Required action:
Exactly as given, reproduce the records in full.

Segment Open

Lemma loop_good n s m : fuse_ok s m -> short m -> (length (g_opendir_queue s) < n)%nat -> (forall n, calloc w n = true) ->
  fuse_wp (opendir_loop w n) (fun _ => good) s.
Proof.
  intros O Hs Hn Hc. revert s m O Hs Hn. induction n as [|n IH]; intros s m O Hs Hn; [lia|]. cbn [opendir_loop]. wp_step. wp_step.
  destruct (g_opendir_queue s) as [|od q] eqn:Eq.
  - wp_step. exists m. split; [apply O|]. split; apply O.
  - assert (queue_ok (next_node (fs s)) m (files s) (mk_opendir (od_req od) (od_ino od) (od_fi od))) as Hod.
    { destruct od. apply (o_queue _ _ _ (o_rest _ _ O)). rewrite Eq. by left. }
    wp_step. eapply wp_mono; [|exact (wp_wlp _ _ _ s (proc_good _ _ _ s m O Hs Hod Hc) (proc_settles w _ _ _ s (o_links _ _ O)))].
    intros st s1 [(m1 & H1 & R1 & D1 & S1) [K1 _ Q1 _]]. destruct (Z.eqb_spec st 0) as [->|Hst].
    + wp_step. exists m1. by split.
    + fuse_cbn. apply (IH s1 m1); [by split|done|]. rewrite Q1, Eq. cbn in *. lia.
Qed.

Lemma opendir_good r ino f s m : fuse_ok s m -> short m -> queue_ok (next_node (fs s)) m (files s) (mk_opendir r ino f) -> (forall n, calloc w n = true) ->
  fuse_wp (rdpdr_fuse_cb_opendir w r ino f) (fun _ => good) s.
Proof.
  intros O Hs Hod Hc. unfold rdpdr_fuse_cb_opendir. wp_steps.
  assert (fuse_ok (set_queue (g_opendir_queue s ++ [mk_opendir r ino f]) s) m) as O'.
  { destruct O as [H K [P Q] D]. split; [done|by apply links_queue| |done]. split; [done|]. fuse_cbn. intros od [Hin| ->%list_elem_of_singleton]%elem_of_app; auto. }
  destruct (g_opendir_queue s) as [|od q] eqn:Eq.
  - wp_step. eapply wp_mono; [|apply (proc_good _ _ _ _ m); done]. intros st s' (m' & H' & R' & D' & _). wp_step. by exists m'.
  - wp_step. exists m. split; [apply O'|]. split; apply O'.
Qed.

(** ** The end of a command: [fip] has left [irps] *)

Lemma ok_completed s m fip : fuse_ok s m -> fuse_ok (set_irps (delete fip (irps s)) s) m.
Proof.
  intros [H [K1 K2 K3] [P Q] D]. split; [done| | |done].
  - split; fuse_cbn; [intros p [_ Hp]%lookup_delete_is_Some; auto|done|intros p c x [_ Hp]%lookup_delete_Some; eauto].
  - split; [|done]. fuse_cbn. intros p c x [_ Hp]%lookup_delete_Some. eauto.
Qed.

Lemma wp_free fip x (Q : unit -> fuse -> Prop) s : infos s !! fip = Some x -> Q tt (set_infos (delete fip (infos s)) s) ->
  fuse_wp (free_info fip) Q s.
Proof. intros Hx HQ. unfold free_info. wp_step. eapply wp_deref; [exact Hx|]. by wp_steps. Qed.

Lemma good_free s m s' m' fip : fuse_ok s m -> irps s !! fip = None -> fs_ok (fs s') m' ->
  evolves (next_node (fs s)) m (next_node (fs s')) m' -> more_files s s' -> infos s' = delete fip (infos s) \/ infos s' = infos s ->
  irps s' = irps s -> (forall od, od ∈ g_opendir_queue s' -> od ∈ g_opendir_queue s) -> old_dirs s s' -> good s'.
Proof.
  intros O Hf H E F Hi Hc Hq Hd. exists m'. split; [done|]. split; [by eapply rest_free; [apply O|..]|].
  eapply dirs_evolve; [apply O|apply E|done].
Qed.

Ltac freed fip := eapply (good_free _ _ _ _ fip); [eassumption|eassumption|fuse_cbn; try eassumption|fuse_cbn|side..].
Ltac freed_same O fip := eapply (good_free _ _ _ _ fip); [eassumption|eassumption|fuse_cbn; apply O|fuse_cbn; apply evolves_refl|side..].

Lemma create_directory_complete_good fip st x s m : fuse_ok s m -> irps s !! fip = None -> infos s !! fip = Some x ->
  fuse_wp (rdpdr_fuse_on_drive_create_directory_complete (Some fip) st) (fun _ => good) s.
Proof.
  intros O Hc Hx. unfold rdpdr_fuse_on_drive_create_directory_complete. wp_step. eapply wp_deref; [exact Hx|]. wp_step.
  destruct (st =? 0); cbn [negb]; wp_steps; (eapply wp_free; [exact Hx|]); freed_same O fip.
Qed.

Lemma read_complete_good fip st data x s m : fuse_ok s m -> irps s !! fip = None -> infos s !! fip = Some x ->
  fuse_wp (rdpdr_fuse_on_drive_read_file_complete (Some fip) st data) (fun _ => good) s.
Proof.
  intros O Hc Hx. unfold rdpdr_fuse_on_drive_read_file_complete. wp_step. eapply wp_deref; [exact Hx|]. wp_steps.
  eapply wp_free; [exact Hx|]. freed_same O fip.
Qed.

(** A store to a live inode that keeps its place, its type and its count. *)
Lemma store_ok s m i p x g : fs_ok s m -> points s i p x -> inode (g x) = inode x -> parent_inode (g x) = parent_inode x ->
  is_dir (g x) = is_dir x -> is_reg (g x) = is_reg x -> nentries (g x) = nentries x -> name (g x) = name x ->
  fs_wp (inode_modify p g) (fun _ s' => fs_ok s' (<[i := g x]> m) /\ later s s' /\ evolves (next_node s) m (next_node s') (<[i := g x]> m)) s.
Proof.
  intros [H T] Hp E1 E2 E3 E4 E5 E6. destruct (points_repr _ _ _ _ _ H Hp) as [Hx _]. eapply fs_wp_modify; [done..|]. intros s' H' L' _.
  split; [|split; [done|rewrite (l_next _ _ L'); by eapply evolves_store]].
  split; [done|]. eapply tree_modify; [done..|]. rewrite E6. exact (t_name _ T _ _ Hx).
Qed.

Lemma write_complete_good fip st n x s m : fuse_ok s m -> irps s !! fip = None -> infos s !! fip = Some x -> 0 <= info_inode x < next_node (fs s) ->
  fuse_wp (rdpdr_fuse_on_drive_write_file_complete (Some fip) st n) (fun _ => good) s.
Proof.
  intros O Hc Hx Hi. unfold rdpdr_fuse_on_drive_write_file_complete. wp_step. eapply wp_deref; [exact Hx|]. destruct (fi x) as [f|].
  - wp_step. wp_step. set (s1 := set_events _ s). assert (fuse_ok s1 m) as O1 by (destruct O as [H [K1 K2 K3] [P Q] D]; by split).
    eapply (wp_slot s1 m); [done..| |].
    + intros _. wp_steps. eapply wp_free; [exact Hx|]. freed_same O fip.
    + intros p y Hy Hp. wp_steps. eapply fs_wp_mono; [|eapply (store_ok _ m); [apply O|exact Hp|done..]].
      intros _ f' (H' & L' & E'). eapply wp_free; [exact Hx|]. freed fip. exact E'.
  - wp_steps. exists m. split; [apply O|]. split; apply O.
Qed.

Lemma close_complete_good fip st x s m : fuse_ok s m -> irps s !! fip = None -> infos s !! fip = Some x -> 0 <= info_inode x < next_node (fs s) ->
  fuse_wp (rdpdr_fuse_on_drive_close_file_complete (Some fip) st) (fun _ => good) s.
Proof.
  intros O Hc Hx Hi. unfold rdpdr_fuse_on_drive_close_file_complete. wp_step. eapply wp_deref; [exact Hx|]. destruct (fi x) as [f|].
  - eapply (wp_slot s m); [done..| |].
    + intros _. wp_steps. same.
    + intros p y Hy Hp. wp_steps. eapply fs_wp_mono; [|eapply (store_ok _ m); [apply O|exact Hp|by destruct (0 <? nopen y)..]].
      intros _ f' (H' & L' & E'). wp_steps. freed fip. exact E'.
  - wp_steps. exists m. split; [apply O|]. split; apply O.
Qed.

Segment Closed

Response to the exercise:
Lemma loop_good n s m : fuse_ok s m -> short m -> (length (g_opendir_queue s) < n)%nat -> (forall n, calloc w n = true) ->
  fuse_wp (opendir_loop w n) (fun _ => good) s.
Proof.
  intros O Hs Hn Hc. revert s m O Hs Hn. induction n as [|n IH]; intros s m O Hs Hn; [lia|]. cbn [opendir_loop]. wp_step. wp_step.
  destruct (g_opendir_queue s) as [|od q] eqn:Eq.
  - wp_step. exists m. split; [apply O|]. split; apply O.
  - assert (queue_ok (next_node (fs s)) m (files s) (mk_opendir (od_req od) (od_ino od) (od_fi od))) as Hod.
    { destruct od. apply (o_queue _ _ _ (o_rest _ _ O)). rewrite Eq. by left. }
    wp_step. eapply wp_mono; [|exact (wp_wlp _ _ _ s (proc_good _ _ _ s m O Hs Hod Hc) (proc_settles w _ _ _ s (o_links _ _ O)))].
    intros st s1 [(m1 & H1 & R1 & D1 & S1) [K1 _ Q1 _]]. destruct (Z.eqb_spec st 0) as [->|Hst].
    + wp_step. exists m1. by split.
    + fuse_cbn. apply (IH s1 m1); [by split|done|]. rewrite Q1, Eq. cbn in *. lia.
Qed.

Lemma opendir_good r ino f s m : fuse_ok s m -> short m -> queue_ok (next_node (fs s)) m (files s) (mk_opendir r ino f) -> (forall n, calloc w n = true) ->
  fuse_wp (rdpdr_fuse_cb_opendir w r ino f) (fun _ => good) s.
Proof.
  intros O Hs Hod Hc. unfold rdpdr_fuse_cb_opendir. wp_steps.
  assert (fuse_ok (set_queue (g_opendir_queue s ++ [mk_opendir r ino f]) s) m) as O'.
  { destruct O as [H K [P Q] D]. split; [done|by apply links_queue| |done]. split; [done|]. fuse_cbn. intros od [Hin| ->%list_elem_of_singleton]%elem_of_app; auto. }
  destruct (g_opendir_queue s) as [|od q] eqn:Eq.
  - wp_step. eapply wp_mono; [|apply (proc_good _ _ _ _ m); done]. intros st s' (m' & H' & R' & D' & _). wp_step. by exists m'.
  - wp_step. exists m. split; [apply O'|]. split; apply O'.
Qed.

(** ** The end of a command: [fip] has left [irps] *)

Lemma ok_completed s m fip : fuse_ok s m -> fuse_ok (set_irps (delete fip (irps s)) s) m.
Proof.
  intros [H [K1 K2 K3] [P Q] D]. split; [done| | |done].
  - split; fuse_cbn; [intros p [_ Hp]%lookup_delete_is_Some; auto|done|intros p c x [_ Hp]%lookup_delete_Some; eauto].
  - split; [|done]. fuse_cbn. intros p c x [_ Hp]%lookup_delete_Some. eauto.
Qed.

Lemma wp_free fip x (Q : unit -> fuse -> Prop) s : infos s !! fip = Some x -> Q tt (set_infos (delete fip (infos s)) s) ->
  fuse_wp (free_info fip) Q s.
Proof. intros Hx HQ. unfold free_info. wp_step. eapply wp_deref; [exact Hx|]. by wp_steps. Qed.

Lemma good_free s m s' m' fip : fuse_ok s m -> irps s !! fip = None -> fs_ok (fs s') m' ->
  evolves (next_node (fs s)) m (next_node (fs s')) m' -> more_files s s' -> infos s' = delete fip (infos s) \/ infos s' = infos s ->
  irps s' = irps s -> (forall od, od ∈ g_opendir_queue s' -> od ∈ g_opendir_queue s) -> old_dirs s s' -> good s'.
Proof.
  intros O Hf H E F Hi Hc Hq Hd. exists m'. split; [done|]. split; [by eapply rest_free; [apply O|..]|].
  eapply dirs_evolve; [apply O|apply E|done].
Qed.

Ltac freed fip := eapply (good_free _ _ _ _ fip); [eassumption|eassumption|fuse_cbn; try eassumption|fuse_cbn|side..].
Ltac freed_same O fip := eapply (good_free _ _ _ _ fip); [eassumption|eassumption|fuse_cbn; apply O|fuse_cbn; apply evolves_refl|side..].

Lemma create_directory_complete_good fip st x s m : fuse_ok s m -> irps s !! fip = None -> infos s !! fip = Some x ->
  fuse_wp (rdpdr_fuse_on_drive_create_directory_complete (Some fip) st) (fun _ => good) s.
Proof.
  intros O Hc Hx. unfold rdpdr_fuse_on_drive_create_directory_complete. wp_step. eapply wp_deref; [exact Hx|]. wp_step.
  destruct (st =? 0); cbn [negb]; wp_steps; (eapply wp_free; [exact Hx|]); freed_same O fip.
Qed.

Lemma read_complete_good fip st data x s m : fuse_ok s m -> irps s !! fip = None -> infos s !! fip = Some x ->
  fuse_wp (rdpdr_fuse_on_drive_read_file_complete (Some fip) st data) (fun _ => good) s.
Proof.
  intros O Hc Hx. unfold rdpdr_fuse_on_drive_read_file_complete. wp_step. eapply wp_deref; [exact Hx|]. wp_steps.
  eapply wp_free; [exact Hx|]. freed_same O fip.
Qed.

(** A store to a live inode that keeps its place, its type and its count. *)
Lemma store_ok s m i p x g : fs_ok s m -> points s i p x -> inode (g x) = inode x -> parent_inode (g x) = parent_inode x ->
  is_dir (g x) = is_dir x -> is_reg (g x) = is_reg x -> nentries (g x) = nentries x -> name (g x) = name x ->
  fs_wp (inode_modify p g) (fun _ s' => fs_ok s' (<[i := g x]> m) /\ later s s' /\ evolves (next_node s) m (next_node s') (<[i := g x]> m)) s.
Proof.
  intros [H T] Hp E1 E2 E3 E4 E5 E6. destruct (points_repr _ _ _ _ _ H Hp) as [Hx _]. eapply fs_wp_modify; [done..|]. intros s' H' L' _.
  split; [|split; [done|rewrite (l_next _ _ L'); by eapply evolves_store]].
  split; [done|]. eapply tree_modify; [done..|]. rewrite E6. exact (t_name _ T _ _ Hx).
Qed.

Lemma write_complete_good fip st n x s m : fuse_ok s m -> irps s !! fip = None -> infos s !! fip = Some x -> 0 <= info_inode x < next_node (fs s) ->
  fuse_wp (rdpdr_fuse_on_drive_write_file_complete (Some fip) st n) (fun _ => good) s.
Proof.
  intros O Hc Hx Hi. unfold rdpdr_fuse_on_drive_write_file_complete. wp_step. eapply wp_deref; [exact Hx|]. destruct (fi x) as [f|].
  - wp_step. wp_step. set (s1 := set_events _ s). assert (fuse_ok s1 m) as O1 by (destruct O as [H [K1 K2 K3] [P Q] D]; by split).
    eapply (wp_slot s1 m); [done..| |].
    + intros _. wp_steps. eapply wp_free; [exact Hx|]. freed_same O fip.
    + intros p y Hy Hp. wp_steps. eapply fs_wp_mono; [|eapply (store_ok _ m); [apply O|exact Hp|done..]].
      intros _ f' (H' & L' & E'). eapply wp_free; [exact Hx|]. freed fip. exact E'.
  - wp_steps. exists m. split; [apply O|]. split; apply O.
Qed.

Lemma close_complete_good fip st x s m : fuse_ok s m -> irps s !! fip = None -> infos s !! fip = Some x -> 0 <= info_inode x < next_node (fs s) ->
  fuse_wp (rdpdr_fuse_on_drive_close_file_complete (Some fip) st) (fun _ => good) s.
Proof.
  intros O Hc Hx Hi. unfold rdpdr_fuse_on_drive_close_file_complete. wp_step. eapply wp_deref; [exact Hx|]. destruct (fi x) as [f|].
  - eapply (wp_slot s m); [done..| |].
    + intros _. wp_steps. same.
    + intros p y Hy Hp. wp_steps. eapply fs_wp_mono; [|eapply (store_ok _ m); [apply O|exact Hp|by destruct (0 <? nopen y)..]].
      intros _ f' (H' & L' & E'). wp_steps. freed fip. exact E'.
  - wp_steps. exists m. split; [apply O|]. split; apply O.
Qed.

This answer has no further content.